- **Your assignment**:
Note the line where "raises only what the" appears in the data below; write it out exactly, along with every line that comes after it to the end.

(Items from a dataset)

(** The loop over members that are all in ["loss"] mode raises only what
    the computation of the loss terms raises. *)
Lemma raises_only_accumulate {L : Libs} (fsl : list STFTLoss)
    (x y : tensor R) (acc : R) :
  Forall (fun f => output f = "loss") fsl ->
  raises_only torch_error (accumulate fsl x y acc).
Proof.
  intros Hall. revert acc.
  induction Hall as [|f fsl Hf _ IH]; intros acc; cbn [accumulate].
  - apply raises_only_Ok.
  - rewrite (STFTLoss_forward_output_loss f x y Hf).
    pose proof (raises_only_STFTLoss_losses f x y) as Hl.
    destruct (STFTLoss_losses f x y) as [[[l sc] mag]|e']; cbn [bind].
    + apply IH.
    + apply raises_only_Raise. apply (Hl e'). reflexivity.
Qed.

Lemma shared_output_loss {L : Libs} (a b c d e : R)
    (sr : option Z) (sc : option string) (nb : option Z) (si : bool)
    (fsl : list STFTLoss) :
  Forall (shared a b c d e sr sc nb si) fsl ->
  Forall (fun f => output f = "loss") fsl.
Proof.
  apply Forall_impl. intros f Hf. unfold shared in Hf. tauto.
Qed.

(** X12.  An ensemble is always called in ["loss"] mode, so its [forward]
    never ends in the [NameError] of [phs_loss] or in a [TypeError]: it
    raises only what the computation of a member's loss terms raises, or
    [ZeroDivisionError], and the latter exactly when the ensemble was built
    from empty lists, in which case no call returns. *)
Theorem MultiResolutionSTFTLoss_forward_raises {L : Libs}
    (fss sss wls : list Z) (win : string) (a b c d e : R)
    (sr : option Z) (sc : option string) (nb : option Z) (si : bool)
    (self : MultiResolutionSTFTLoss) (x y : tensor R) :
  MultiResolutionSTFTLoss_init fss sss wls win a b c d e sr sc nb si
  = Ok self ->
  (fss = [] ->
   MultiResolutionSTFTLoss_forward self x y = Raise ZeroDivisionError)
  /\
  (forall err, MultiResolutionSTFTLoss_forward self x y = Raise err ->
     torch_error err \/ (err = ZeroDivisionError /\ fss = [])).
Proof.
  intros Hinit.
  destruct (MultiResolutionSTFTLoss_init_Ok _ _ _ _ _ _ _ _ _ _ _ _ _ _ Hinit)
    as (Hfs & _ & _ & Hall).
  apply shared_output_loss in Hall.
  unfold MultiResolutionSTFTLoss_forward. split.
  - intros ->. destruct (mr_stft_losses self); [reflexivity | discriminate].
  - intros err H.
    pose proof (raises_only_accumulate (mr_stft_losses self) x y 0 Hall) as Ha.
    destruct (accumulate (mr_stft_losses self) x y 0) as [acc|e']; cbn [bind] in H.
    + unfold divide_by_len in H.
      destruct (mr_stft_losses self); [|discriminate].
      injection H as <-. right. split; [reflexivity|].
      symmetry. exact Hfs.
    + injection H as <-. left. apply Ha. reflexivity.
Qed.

- **Solved problem**:
    raises only what the computation of a member's loss terms raises, or
    [ZeroDivisionError], and the latter exactly when the ensemble was built
    from empty lists, in which case no call returns. *)
Theorem MultiResolutionSTFTLoss_forward_raises {L : Libs}
    (fss sss wls : list Z) (win : string) (a b c d e : R)
    (sr : option Z) (sc : option string) (nb : option Z) (si : bool)
    (self : MultiResolutionSTFTLoss) (x y : tensor R) :
  MultiResolutionSTFTLoss_init fss sss wls win a b c d e sr sc nb si
  = Ok self ->
  (fss = [] ->
   MultiResolutionSTFTLoss_forward self x y = Raise ZeroDivisionError)
  /\
  (forall err, MultiResolutionSTFTLoss_forward self x y = Raise err ->
     torch_error err \/ (err = ZeroDivisionError /\ fss = [])).
Proof.
  intros Hinit.
  destruct (MultiResolutionSTFTLoss_init_Ok _ _ _ _ _ _ _ _ _ _ _ _ _ _ Hinit)
    as (Hfs & _ & _ & Hall).
  apply shared_output_loss in Hall.
  unfold MultiResolutionSTFTLoss_forward. split.
  - intros ->. destruct (mr_stft_losses self); [reflexivity | discriminate].
  - intros err H.
    pose proof (raises_only_accumulate (mr_stft_losses self) x y 0 Hall) as Ha.
    destruct (accumulate (mr_stft_losses self) x y 0) as [acc|e']; cbn [bind] in H.
    + unfold divide_by_len in H.
      destruct (mr_stft_losses self); [|discriminate].
      injection H as <-. right. split; [reflexivity|].
      symmetry. exact Hfs.
    + injection H as <-. left. apply Ha. reflexivity.
Qed.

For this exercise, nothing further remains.